(17)涙の理由

 悲しいから泣くわけではない、嬉しいから泣くのだ。
  ……そんな展開が多かったらどんなによかろうと思う。実際の私は悲しいから泣くわけでもなく、嬉しいから泣くわけでもなく、だいたいは悔しいから泣いている。
  涙腺を引き締める方法を知りたいとはあまり思わない。どちらかといえば、綺麗に泣ける方法が知りたい。綺麗な感情で泣きたいと思うのだ。

 昔に比べれば映画や小説を読んで泣く回数が増えたと思う。
  だけど泣くのは今もあまり得意というわけではない。たとえかたが汚いが、我慢に我慢した尿意のあとのおもらしのような泣き方なのだ。耐えられずにやっちまった、のような印象だ。
  言っている意味がわかっていただけただろうか。私の泣き方は汚い上に醜いのである。

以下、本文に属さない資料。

Lemma route_table_answers_under_the_prefix_witness :
  answer sample_lib (started sample_lib ∅ None [EvListening 5000])
    (get "/api/v1/big" "10.0.0.1")
  = {| ex_req := get "/api/v1/big" "10.0.0.1";
       ex_res := compressed_by sample_lib (get "/api/v1/big" "10.0.0.1")
                   (send 200 "a large payload");
       ex_trace := parsers_trace ∅ ++ [Routes (mount ∅)] |}.
Proof.
  refine (proj1 (route_table_answers_under_the_prefix sample_lib ∅ None
                   [EvListening 5000%Z] (get "/api/v1/big" "10.0.0.1")
                   (send 200 "a large payload") _ _ _ _)).
  - vm_compute. reflexivity.
  - vm_compute. lia.
  - vm_compute. reflexivity.
  - vm_compute. reflexivity.
Defined.

(** With the storage connection failed, a route that needs it fails, and
    the error reporter answers: the storage error is met by the request,
    not by the start of the service. *)
Lemma storage_error_is_deferred_to_the_request :
  ex_res
    (answer sample_lib
       (started sample_lib production None
          [EvDbConnectFail sample_error; EvListening 5000])
       (get "/api/v1/wifis" "10.0.0.1"))
  = compressed_by sample_lib (get "/api/v1/wifis" "10.0.0.1")
      (error_response sample_lib sample_error)
  /\ ex_res
       (answer sample_lib
          (started sample_lib production None [EvDbOpen; EvListening 5000])
          (get "/api/v1/wifis" "10.0.0.1"))
     = compressed_by sample_lib (get "/api/v1/wifis" "10.0.0.1")
         (send 200 "[]").
Proof. vm_compute. split; reflexivity. Qed.




(** *** The order of the stages *)

Lemma handle_error_trace lib stack err cx :
  exists tr,
    Pipeline.cx_trace (snd (Pipeline.handle_error lib stack err cx))
    = Pipeline.cx_trace cx ++ tr
    /\ tr `sublist_of` stack
    /\ Forall (fun s => is_error_handler s = true) tr.
Proof.
  revert cx. induction stack as [|s stack IH]; intros cx.
  - exists []. cbn. by rewrite app_nil_r.
  - cbn [Pipeline.handle_error]. destruct (is_error_handler s) eqn:Hs.
    + exists [s]. unfold Pipeline.genericErrorMiddleware.
      cbn [snd Pipeline.visit Pipeline.cx_trace].
      split; [done|]. split; [|by repeat constructor].
      constructor. apply sublist_nil_l.
    + destruct (IH cx) as (tr & Htr & Hsub & Hall). exists tr.
      split; [done|]. split; [by constructor|done].
Qed.
(** * ImageShareVault: the authentication and moderation core

    A shallow embedding of [server/auth.ts], [server/storage.ts],
    [server/routes.ts] and [server/routes-admin.ts].

    - The SQLite database is a record of four tables, each a list of rows in
      row order; [SELECT ... .get()] is the first matching row, [UPDATE] maps
      over the rows that satisfy the [WHERE] clause, [DELETE] filters.
    - A storage method is a function [DB -> Result A * DB]: a JavaScript
      [throw] does not roll back earlier statements, so the store is threaded
      through failures as well.
    - [new Date().toISOString()] and [randomBytes] are explicit arguments.
    - Platform functions (scrypt, [String.prototype.trim],
      [String.prototype.toLowerCase]) are section variables. *)

From Stdlib Require Import ZArith NArith List String Ascii Bool Lia Sorted.
From Stdlib.Strings Require Import Byte.
Import ListNotations.

Set Implicit Arguments.

(* ================================================================== *)
(** * Part I: definitions                                              *)
(* ================================================================== *)

(** ** Results of code that may throw *)

Inductive Result (A : Type) : Type :=
| Ok (a : A)
| Throw (e : string).

Arguments Ok {A} a.
Arguments Throw {A} e.

Definition try_catch {A} (body : Result A) (handler : string -> Result A) : Result A :=
  match body with
  | Ok a => Ok a
  | Throw e => handler e
  end.

Definition rbind {A B} (r : Result A) (k : A -> Result B) : Result B :=
  match r with
  | Ok a => k a
  | Throw e => Throw e
  end.

Declare Scope result_scope.
Delimit Scope result_scope with result.
Notation "'await' x <- r ; k" := (rbind r (fun x => k))
  (at level 10, x name, r at level 100, k at level 200) : result_scope.

(** ** JavaScript string primitives used by the server *)

Module JS.

(** Truthiness of a string: only the empty string is falsy. *)
Definition truthy (s : string) : bool :=
  match s with
  | EmptyString => false
  | String _ _ => true
  end.

(** [x || null] on an optional string argument. *)
Definition or_null (x : option string) : option string :=
  match x with
  | Some s => if truthy s then Some s else None
  | None => None
  end.

(** [s.includes(c)] for a one-character needle. *)
Fixpoint includes (c : ascii) (s : string) : bool :=
  match s with
  | EmptyString => false
  | String d rest => Ascii.eqb d c || includes c rest
  end.

(** [s.split(c)] for a one-character separator; the result always has at
    least one element. *)
Fixpoint split (c : ascii) (s : string) : list string :=
  match s with
  | EmptyString => [EmptyString]
  | String d rest =>
      if Ascii.eqb d c then EmptyString :: split c rest
      else match split c rest with
           | [] => [String d EmptyString]
           | h :: t => String d h :: t
           end
  end.

(** [Boolean(n)] on an integer column. *)
Definition Boolean (n : Z) : bool := negb (n =? 0)%Z.

(** Seven-bit strings, on which the case and whitespace functions below are
    exact models of the JavaScript built-ins. *)
Definition is_ascii_char (c : ascii) : bool := (N_of_ascii c <? 128)%N.

Fixpoint is_ascii (s : string) : bool :=
  match s with
  | EmptyString => true
  | String c rest => is_ascii_char c && is_ascii rest
  end.

(** ASCII white space as removed by [trim]: TAB, LF, VT, FF, CR, SPACE. *)
Definition is_ws (c : ascii) : bool :=
  let n := N_of_ascii c in
  ((9 <=? n) && (n <=? 13) || (n =? 32))%N.
(** * prometheus-immich-exporter: the collection pipeline, the readiness
    probe and the signal handler of [immich_exporter/exporter.py]

    The Python code is embedded shallowly.  Python values are an inductive
    type, exceptions are an outcome of a small state-and-exception monad,
    the network is an oracle that answers the i-th request of the process,
    and every [while True] loop takes a fuel argument: running out of fuel
    is the outcome [Running], which stands for a loop that is still going. *)

From Stdlib Require Import ZArith List String Ascii Bool Lia DecimalString.
Import ListNotations.
Open Scope string_scope.
Open Scope Z_scope.
Set Warnings "-register-all".

(* ===================================================================== *)
(** * Python values *)
(* ===================================================================== *)

(** What the interpreter does with floats and how it quotes a string in
    [repr] is taken as an interface: the exporter only adds floats, prints
    them and passes them on. *)
Class Runtime := {
  float : Type;
  float_add : float -> float -> float;
  (** [float(n)]; [None] is OverflowError, an int too large for a float *)
  float_of_int : Z -> option float;
  float_repr : float -> string;
  str_repr : string -> string
}.

(** A runtime for documents that hold no float and whose strings need no
    escaping in [repr]. *)
Definition integer_runtime : Runtime := {|
  float := Empty_set;
  float_add := fun a _ => a;
  float_of_int := fun _ => None;
  float_repr := fun _ => EmptyString;
  str_repr := fun s => "'" ++ s ++ "'"
|}.
(** * PropChain back end: the request-time security middleware

    A shallow embedding of [SecurityMiddleware] (its [use] pipeline and the
    private [getClientIp]) together with the properties its specification
    states about them.

    Strings are sequences of 8-bit code units: Node decodes header bytes as
    latin1, so every header value and every socket address is such a
    sequence, and [ascii] represents a code unit exactly. *)

From Stdlib Require Import String Ascii List ZArith Bool Arith Lia.
Import ListNotations.
Local Open Scope string_scope.

(** ** JavaScript string primitives used by the middleware *)

Module Js.

(** [String.prototype.trim] strips WhiteSpace and LineTerminator code units;
    below U+0100 these are TAB, LF, VT, FF, CR, SPACE and NBSP. *)
Definition isWhiteSpace (c : ascii) : bool :=
  let n := nat_of_ascii c in
  ((9 <=? n)%nat && (n <=? 13)%nat) || (n =? 32)%nat || (n =? 160)%nat.

Fixpoint trimStart (s : string) : string :=
  match s with
  | EmptyString => EmptyString
  | String c r => if isWhiteSpace c then trimStart r else s
  end.

Fixpoint trimEnd (s : string) : string :=
  match s with
  | EmptyString => EmptyString
  | String c r =>
      match trimEnd r with
      | EmptyString => if isWhiteSpace c then EmptyString else String c EmptyString
      | r' => String c r'
      end
  end.

Definition trim (s : string) : string := trimEnd (trimStart s).

(** [s.split(sep)] for a one-character separator: never an empty array. *)
Fixpoint split (sep : ascii) (s : string) : list string :=
  match s with
  | EmptyString => [EmptyString]
  | String c r =>
      if Ascii.eqb c sep then EmptyString :: split sep r
      else match split sep r with
           | [] => [String c EmptyString]
           | h :: t => String c h :: t
           end
  end.

(** Truthiness of a [string | undefined] operand: [undefined] and the empty
    string are falsy. *)
Definition truthy (x : option string) : bool :=
  match x with
  | None => false
  | Some EmptyString => false
  | Some _ => true
  end.

(** [a || b] on [string | undefined] operands. *)
Definition or (a b : option string) : option string :=
  if truthy a then a else b.

(** [a || 'literal']: the right operand is a string, so is the result. *)
Definition or_default (a : option string) (d : string) : string :=
  match a with
  | Some (String c r) => String c r
  | _ => d
  end.

(** [x?.f()] *)
Definition chain {A B : Type} (x : option A) (f : A -> B) : option B :=
  match x with
  | Some a => Some (f a)
  | None => None
  end.

(** [xs[0]] *)
Definition first {A : Type} (xs : list A) : option A := hd_error xs.

(** [String.prototype.toLowerCase] on 8-bit code units: the letters A to Z
    and the Latin-1 capitals U+00C0 to U+00DE (the multiplication sign
    U+00D7 excepted) move up by 32. *)
Definition lowerCase (c : ascii) : ascii :=
  let n := nat_of_ascii c in
  if (((65 <=? n) && (n <=? 90))
      || ((192 <=? n) && (n <=? 222) && negb (n =? 215)))%nat
  then ascii_of_nat (n + 32)
  else c.

Fixpoint toLowerCase (s : string) : string :=
  match s with
  | EmptyString => EmptyString
  | String c r => String (lowerCase c) (toLowerCase r)
  end.

End Js.

(** ** The request as the middleware reads it *)

(** A header value is [string | string[]] in Node's [IncomingHttpHeaders]. *)
Inductive HeaderValue : Type :=
| HSingle (s : string)
| HMulti (l : list string).

(** [value.toString()]: an array joins its elements with a comma. *)
Definition toString (v : HeaderValue) : string :=
  match v with
  | HSingle s => s
  | HMulti l => String.concat "," l
  end.

(** The three headers the middleware probes; [user-agent] is declared
    [string | undefined], the two proxy headers fall under the index
    signature [string | string[] | undefined]. *)
Record IncomingHttpHeaders : Type := mkHeaders {
  x_forwarded_for : option HeaderValue;
  x_real_ip : option HeaderValue;
  user_agent : option string
}.

Record Socket : Type := mkSocket {
  remoteAddress : option string
}.

Record Request : Type := mkRequest {
  headers : IncomingHttpHeaders;
  path : string;
  connection : option Socket;
  socket : option Socket
}.

(** ** [getClientIp] *)

(** [req.headers['x-forwarded-for']?.toString().split(',')[0]?.trim()] *)
Definition forwardedCandidate (req : Request) : option string :=
  match Js.chain (x_forwarded_for (headers req))
                 (fun v => Js.first (Js.split "," (toString v))) with
  | Some (Some entry) => Some (Js.trim entry)
  | _ => None
  end.

(** [req.headers['x-real-ip']?.toString()] *)
Definition realIpCandidate (req : Request) : option string :=
  Js.chain (x_real_ip (headers req)) toString.

(** [req.connection?.remoteAddress] *)
Definition connectionCandidate (req : Request) : option string :=
  match connection req with
  | Some c => remoteAddress c
  | None => None
  end.

(** [req.socket?.remoteAddress] *)
Definition socketCandidate (req : Request) : option string :=
  match socket req with
  | Some c => remoteAddress c
  | None => None
  end.

Definition getClientIp (req : Request) : string :=
  Js.or_default
    (Js.or (Js.or (Js.or (forwardedCandidate req) (realIpCandidate req))
                  (connectionCandidate req))
           (socketCandidate req))
    "unknown".

(** The requests of the repository's unit tests: headers given as plain
    strings, [connection] and [socket] objects always there. *)
Definition plainRequest (xff xri : option string) (conn sock : option string)
  : Request :=
  mkRequest (mkHeaders (Js.chain xff HSingle) (Js.chain xri HSingle) None)
            "/" (Some (mkSocket conn)) (Some (mkSocket sock)).

(** ** Collaborators of [SecurityMiddleware.use] *)

(** The middleware talks to three injected services, to the response, to its
    logger, to the clock and to [next]. The services are outside the
    sources at hand and are kept abstract: each call may change their state
    and may throw. [res.setHeader] throws on a name or value it does not
    accept. The logger, [res.status(..).json(..)] on a response nobody has
    answered yet and [next] (Express catches what downstream handlers throw
    and routes it to its error handling) return normally; what they do is
    recorded in the state of the run. *)

(** What a call into a collaborator yields once awaited: a value, or a thrown
    error (a rejected promise is thrown by the [await]). *)
Inductive Outcome (E A : Type) : Type :=
| Returned (a : A)
| Threw (e : E).
Arguments Returned {E A} a.
Arguments Threw {E A} e.

Module BlockCheck.
(** Modelled from the spec: the result type of
    [IpBlockingService.shouldBlockRequest], whose declaration is not part of
    the sources at hand: [{shouldBlock: bool, reason: string|none}]. *)
Record t : Type := make {
  shouldBlock : bool;
  reason : option string
}.
End BlockCheck.

Module Attack.
(** Modelled from the spec: the result type of
    [DdosProtectionService.monitorTraffic]:
    [{isAttack: bool, score: number, reason: string|none}]. The middleware
    reads [isAttack] only; the score is carried as an integer. *)
Record t : Type := make {
  isAttack : bool;
  score : Z;
  reason : option string
}.
End Attack.

(** The JSON body of a short-circuit response. A [reason] that is [undefined]
    is a missing field. *)
Module Body.
Record t : Type := make {
  statusCode : Z;
  message : string;
  reason : option string;
  timestamp : string
}.
End Body.

(** [req.security] *)
Module Security.
Record t : Type := make {
  clientIp : string;
  userAgent : string;
  timestamp : Z
}.
End Security.

(** The response as the middleware acts on it: the status code set by
    [res.status], the headers it carries and the body sent by [res.json].
    Node keeps one header per name, names compared in lower case, each with
    the name as it was last written. *)
Module Response.
Record t : Type := make {
  statusCode : Z;
  headers : list (string * string);
  sent : option Body.t
}.
Definition fresh : t := make 200 [] None.

(** The response keeps one header per name, names compared ignoring
    case. *)
Definition sameName (a b : string) : bool :=
  String.eqb (Js.toLowerCase a) (Js.toLowerCase b).
(** * Timestamp normalizer (main.py): a shallow embedding and its properties

    The development follows the layout of [main.py]:
    - the Python run-time notions the program relies on (exceptions, [str]
      methods, [datetime], [_strptime], [strftime], the [pytz] classes);
    - [normalize_timestamp];
    - [process_image_file] and [process_text_file] over an explicit world
      (file system, log, trace of effects);
    - the theorems.

    Strings are Rocq strings read as sequences of code points below 256
    (Latin-1); in that range [\d] is [0-9] and [\s] is the set [isspace]. *)

From Stdlib Require Import ZArith List String Ascii Bool Lia DecimalString.
From Stdlib Require DecimalN.
Import ListNotations.

Local Open Scope string_scope.
Local Open Scope Z_scope.

(* ================================================================== *)
(** ** Exceptions and results *)

Module Py.

(** The exception classes that the modelled library code can raise, with the
    part of Python's class hierarchy above them. *)
Inductive exn : Type :=
| BaseException
| KeyboardInterrupt
| Exception
| ValueError
| UnicodeDecodeError
| TypeError
| ArithmeticError
| OverflowError
| LookupError
| IndexError
| KeyError
| UnknownTimeZoneError
| AttributeError
| RuntimeError
| RecursionError
| OSError
| FileNotFoundError
| AssertionError.

Definition exn_eqb (a b : exn) : bool :=
  match a, b with
  | BaseException, BaseException | KeyboardInterrupt, KeyboardInterrupt
  | Exception, Exception | ValueError, ValueError
  | UnicodeDecodeError, UnicodeDecodeError | TypeError, TypeError
  | ArithmeticError, ArithmeticError | OverflowError, OverflowError
  | LookupError, LookupError | IndexError, IndexError | KeyError, KeyError
  | UnknownTimeZoneError, UnknownTimeZoneError
  | AttributeError, AttributeError | RuntimeError, RuntimeError
  | RecursionError, RecursionError | OSError, OSError
  | FileNotFoundError, FileNotFoundError
  | AssertionError, AssertionError => true
  | _, _ => false
  end.

(** The direct base class. *)
Definition base (e : exn) : option exn :=
  match e with
  | BaseException => None
  | KeyboardInterrupt => Some BaseException
  | Exception => Some BaseException
  | ValueError | TypeError | ArithmeticError | LookupError | AttributeError
  | RuntimeError | OSError | AssertionError => Some Exception
  | UnicodeDecodeError => Some ValueError
  | OverflowError => Some ArithmeticError
  | IndexError | KeyError => Some LookupError
  | UnknownTimeZoneError => Some KeyError
  | RecursionError => Some RuntimeError
  | FileNotFoundError => Some OSError
  end.

Fixpoint issubclass_fuel (n : nat) (e c : exn) : bool :=
  exn_eqb e c ||
  match n with
  | O => false
  | S n' => match base e with
            | Some b => issubclass_fuel n' b c
            | None => false
            end
  end.

(** [issubclass e c]: what an [except c] clause tests.  The hierarchy above
    has depth 4. *)
Definition issubclass (e c : exn) : bool := issubclass_fuel 5 e c.

Inductive result (A : Type) : Type :=
| Ok (a : A)
| Raise (e : exn).
Arguments Ok {A} a.
Arguments Raise {A} e.

Definition bind {A B} (r : result A) (k : A -> result B) : result B :=
  match r with
  | Ok a => k a
  | Raise e => Raise e
  end.

End Py.
Import Py.

Notation "x <- e ;; k" := (bind e (fun x => k))
  (at level 61, e at next level, right associativity).

(* ================================================================== *)
(** ** [str] *)

Module Str.

Definition code (c : ascii) : Z := Z.of_nat (nat_of_ascii c).

(** [str.isspace] on one character, which is also the class [\s] of [re]
    for [str] patterns. *)
Definition isspace (c : ascii) : bool :=
  let n := code c in
  ((9 <=? n) && (n <=? 13)) || ((28 <=? n) && (n <=? 32))
  || (n =? 133) || (n =? 160).

(** The class [\d]. *)
Definition isdigit (c : ascii) : bool :=
  let n := code c in (48 <=? n) && (n <=? 57).

(** The line boundaries of [str.splitlines]. *)
Definition islinebreak (c : ascii) : bool :=
  let n := code c in
  ((10 <=? n) && (n <=? 13)) || ((28 <=? n) && (n <=? 30)) || (n =? 133).

Definition is_CR (c : ascii) : bool := code c =? 13.
Definition is_LF (c : ascii) : bool := code c =? 10.

Definition is_empty (s : string) : bool :=
  match s with EmptyString => true | _ => false end.

Definition snoc (s : string) (c : ascii) : string := s ++ String c "".

(** [s.splitlines()]: [cur] is the line being read, [started] tells whether
    it has begun (a final line break opens no further line), and
    [after_cr] that the previous character was a carriage return, which
    forms one boundary with a following line feed. *)
Fixpoint splitlines_aux (s cur : string) (started after_cr : bool)
  : list string :=
  match s with
  | EmptyString => if started then [cur] else []
  | String c s' =>
      if after_cr && is_LF c then splitlines_aux s' cur started false
      else if islinebreak c
           then cur :: splitlines_aux s' "" false (is_CR c)
           else splitlines_aux s' (snoc cur c) true false
  end.

Definition splitlines (s : string) : list string :=
  splitlines_aux s "" false false.

(** [s.split()]: the maximal runs of non-whitespace characters. *)
Fixpoint split_aux (s cur : string) : list string :=
  match s with
  | EmptyString => if is_empty cur then [] else [cur]
  | String c s' =>
      if isspace c
      then if is_empty cur then split_aux s' "" else cur :: split_aux s' ""
      else split_aux s' (snoc cur c)
  end.

Definition split (s : string) : list string := split_aux s "".

(** [s.replace(old, new)]: every non-overlapping occurrence, left to
    right.  [skip] counts the characters of an occurrence still to drop. *)
Fixpoint replace_aux (old new s : string) (skip : nat) : string :=
  match s with
  | EmptyString => ""
  | String c s' =>
      match skip with
      | S k => replace_aux old new s' k
      | O => if prefix old s
             then new ++ replace_aux old new s' (String.length old - 1)
             else String c (replace_aux old new s' 0)
      end
  end.

(** [new] after every character: the empty-pattern case of [replace]. *)
Fixpoint interleave (new s : string) : string :=
  match s with
  | EmptyString => ""
  | String c s' => String c (new ++ interleave new s')
  end.

Definition replace (s old new : string) : string :=
  if is_empty old then new ++ interleave new s
  else replace_aux old new s 0.

End Str.


(* ================================================================== *)
(** ** [datetime]

    After the reference implementation [Lib/datetime.py] of the standard
    library.  Microseconds are always zero in this program and are not
    carried. *)

Module Datetime.

Definition MINYEAR : Z := 1.
Definition MAXYEAR : Z := 9999.
Definition MAXORDINAL : Z := 3652059.

Definition is_leap (year : Z) : bool :=
  (year mod 4 =? 0) && (negb (year mod 100 =? 0) || (year mod 400 =? 0)).

Definition days_before_year (year : Z) : Z :=
  let y := year - 1 in
  y * 365 + y / 4 - y / 100 + y / 400.

(** [_DAYS_IN_MONTH[month]], for [month] in 1..12. *)
Definition DAYS_IN_MONTH (month : Z) : Z :=
  match month with
  | 1 => 31 | 2 => 28 | 3 => 31 | 4 => 30 | 5 => 31 | 6 => 30
  | 7 => 31 | 8 => 31 | 9 => 30 | 10 => 31 | 11 => 30 | 12 => 31
  | _ => -1
  end.

(** [_DAYS_BEFORE_MONTH[month]], for [month] in 1..12. *)
Definition DAYS_BEFORE_MONTH (month : Z) : Z :=
  match month with
  | 1 => 0 | 2 => 31 | 3 => 59 | 4 => 90 | 5 => 120 | 6 => 151
  | 7 => 181 | 8 => 212 | 9 => 243 | 10 => 273 | 11 => 304 | 12 => 334
  | _ => -1
  end.

Definition days_in_month (year month : Z) : Z :=
  if (month =? 2) && is_leap year then 29 else DAYS_IN_MONTH month.

Definition days_before_month (year month : Z) : Z :=
  DAYS_BEFORE_MONTH month + (if (2 <? month) && is_leap year then 1 else 0).

Definition ymd2ord (year month day : Z) : Z :=
  days_before_year year + days_before_month year month + day.

Definition DI400Y : Z := 146097.
Definition DI100Y : Z := 36524.
Definition DI4Y : Z := 1461.

(** [_ord2ymd]: ordinal to (year, month, day), 01-Jan-0001 being day 1. *)
Definition ord2ymd (n0 : Z) : Z * Z * Z :=
  let n := n0 - 1 in
  let n400 := n / DI400Y in
  let n := n mod DI400Y in
  let year := n400 * 400 + 1 in
  let n100 := n / DI100Y in
  let n := n mod DI100Y in
  let n4 := n / DI4Y in
  let n := n mod DI4Y in
  let n1 := n / 365 in
  let n := n mod 365 in
  let year := year + n100 * 100 + n4 * 4 + n1 in
  if (n1 =? 4) || (n100 =? 4) then (year - 1, 12, 31)
  else
    let leapyear := (n1 =? 3) && (negb (n4 =? 24) || (n100 =? 3)) in
    let month := Z.shiftr (n + 50) 5 in
    let preceding :=
      DAYS_BEFORE_MONTH month + (if (2 <? month) && leapyear then 1 else 0) in
    if n <? preceding
    then
      let month' := month - 1 in
      let preceding' :=
        preceding
        - (DAYS_IN_MONTH month' + (if (month' =? 2) && leapyear then 1 else 0))
      in (year, month', n - preceding' + 1)
    else (year, month, n - preceding + 1).
(** C6, evaluated on the same short segment: the query point (1, 0) is
    E0 + 20000 (E1 - E0), beyond E1 on the extension of the segment from
    E0 = (0, 0) to E1 = (0.00005, 0); the segment is classified as near
    vertical, the test on y clamps nothing, and the point returned is the
    query point (1, 0), not E1. *)
Theorem pt_nearest_planar_beyond_short_flat :
  near_vertical 0 5e-5 /\
  (1, 0) = (0 + 20000 * (5e-5 - 0), 0 + 20000 * (0 - 0)) /\
  fst (pt_nearest_planar 1 0 0 0 5e-5 0) = (1, 0) /\
  fst (pt_nearest_planar 1 0 0 0 5e-5 0) <> (5e-5, 0).
Proof.
  assert (E : fst (pt_nearest_planar 1 0 0 0 5e-5 0) = (1, 0)).
  { rewrite pt_nearest_planar_flat; [reflexivity | | lra].
    apply near_vertical_short. }
  split; [apply near_vertical_short |].
  split; [f_equal; lra |].
  split; [exact E |].
  rewrite E. intros H. injection H as H. lra.
Qed.

(** ** [length] *)

Lemma seg_len_nonneg (p q : R * R) : 0 <= seg_len p q.
Proof. unfold seg_len. apply sqrt_pos. Qed.

(** The loop from the point at index [k] on, for a ring: it adds the
    lengths of the segments through the points left and of the closing
    segment back to the first point. *)
Lemma length_loop_ring (first : R * R) (tail : list (R * R)) :
  forall (rest pre : list (R * R)) (p : R * R) (d : R) (fuel : nat),
    first :: tail = pre ++ p :: rest ->
    (List.length rest + 2 <= fuel)%nat ->
    length_loop fuel (mkCoordString (first :: tail) true)
                (Z.of_nat (List.length (first :: tail)) + 1)
                (Z.of_nat (List.length pre)) d (fst p) (snd p)
    = Some (d + path_len p (rest ++ [first])).
Proof.
  set (cs := mkCoordString (first :: tail) true).
  set (n := Z.of_nat (List.length (first :: tail))).
  induction rest as [| q rest IH]; intros pre p d fuel Hl Hfuel.
  - assert (Hn : n = (Z.of_nat (List.length pre) + 1)%Z).
    { unfold n. rewrite Hl, length_app. cbn [List.length]. lia. }
    destruct fuel as [| [| fuel]]; [cbn in Hfuel; lia .. |].
    cbn [length_loop].
    replace (Z.of_nat (List.length pre) =? n + 1 - 1)%Z with false
      by (symmetry; apply Z.eqb_neq; lia).
    replace (Z.of_nat (List.length pre) + 1 =? n + 1 - 1)%Z with true
      by (symmetry; apply Z.eqb_eq; lia).
    assert (Hw : wrap_index cs (Z.of_nat (List.length pre) + 1) = 0%Z).
    { unfold wrap_index, len. cbn [ring coords cs]. fold n.
      replace (Z.of_nat (List.length pre) + 1 =? n)%Z with true
        by (symmetry; apply Z.eqb_eq; lia).
      reflexivity. }
    unfold getX, getY. rewrite Hw. cbn [Z.to_nat nth coords cs app path_len].
    unfold seg_len. f_equal. ring.
  - assert (Hn : n = (Z.of_nat (List.length pre) + 2
                      + Z.of_nat (List.length rest))%Z).
    { unfold n. rewrite Hl, length_app. cbn [List.length]. lia. }
    destruct fuel as [| fuel]; [cbn in Hfuel; lia |].
    cbn [length_loop].
    replace (Z.of_nat (List.length pre) =? n + 1 - 1)%Z with false
      by (symmetry; apply Z.eqb_neq; lia).
    assert (Hw : wrap_index cs (Z.of_nat (List.length pre) + 1)
                 = Z.of_nat (List.length (pre ++ [p]))).
    { unfold wrap_index, len. cbn [ring coords cs]. fold n.
      replace (Z.of_nat (List.length pre) + 1 =? n)%Z with false
        by (symmetry; apply Z.eqb_neq; lia).
      rewrite length_app. cbn [List.length andb]. lia. }
    assert (Hq : nth (List.length (pre ++ [p])) (first :: tail) (0, 0) = q).
    { rewrite Hl.
      replace (pre ++ p :: q :: rest) with ((pre ++ [p]) ++ q :: rest)
        by (rewrite <- app_assoc; reflexivity).
      apply nth_middle. }
    unfold getX, getY. rewrite Hw, Nat2Z.id. cbn [coords cs]. rewrite Hq.
    replace (Z.of_nat (List.length pre) + 1)%Z
      with (Z.of_nat (List.length (pre ++ [p])))
      by (rewrite length_app; cbn [List.length]; lia).
    rewrite (IH (pre ++ [p]) q).
    + cbn [app path_len]. unfold seg_len. f_equal. ring.
    + rewrite Hl, <- app_assoc. reflexivity.
    + cbn [List.length] in Hfuel. lia.
Qed.

Lemma length_ring_sum (cs : CoordString) (fuel : nat) :
  ring cs = true ->
  (1 <= len cs)%Z ->
  (len cs < Z.of_nat fuel)%Z ->
  length fuel cs = Some (ring_len (coords cs)).
Proof.
  destruct cs as [l r]. unfold len; cbn [ring coords].
  intros -> Hlen Hfuel.
  destruct l as [| first tail]; [cbn in Hlen; lia |].
  unfold length, len; cbn [ring coords].
  unfold getX, getY, wrap_index, len; cbn [ring coords].
  replace (0 =? Z.of_nat (List.length (first :: tail)))%Z with false
    by (symmetry; apply Z.eqb_neq; cbn [List.length]; lia).
  cbn [andb Z.to_nat nth].
  pose proof (length_loop_ring first tail tail [] first 0.0 fuel eq_refl)
    as E.
  change (Z.of_nat (List.length (@nil (R * R)))) with 0%Z in E.
  rewrite E.
  - cbn [ring_len]. f_equal. lra.
  - cbn [List.length] in Hfuel. lia.
Qed.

 感情に蓋をした結果、最後に濫れてくる涙なんて綺麗じゃあないと思う。
  そんなことをしなくても泣きたいときに泣けばいいし、笑いたいときに笑えばいいと思うのに、いつも溜まりに溜まったものが噴出すのように涙腺から出てくるのだ。

 女優のように泣きたいときに涙が出るようになればいいとまでは思わない。
  心が今「悲しい」と感じているのか、「嬉しい」と感じているのか、もうちょっと自分でわかるようになりたいと思う。

 そうすれば早め早めにトイレに行くように、私もすっきりと泣けるんじゃあないかと思っている。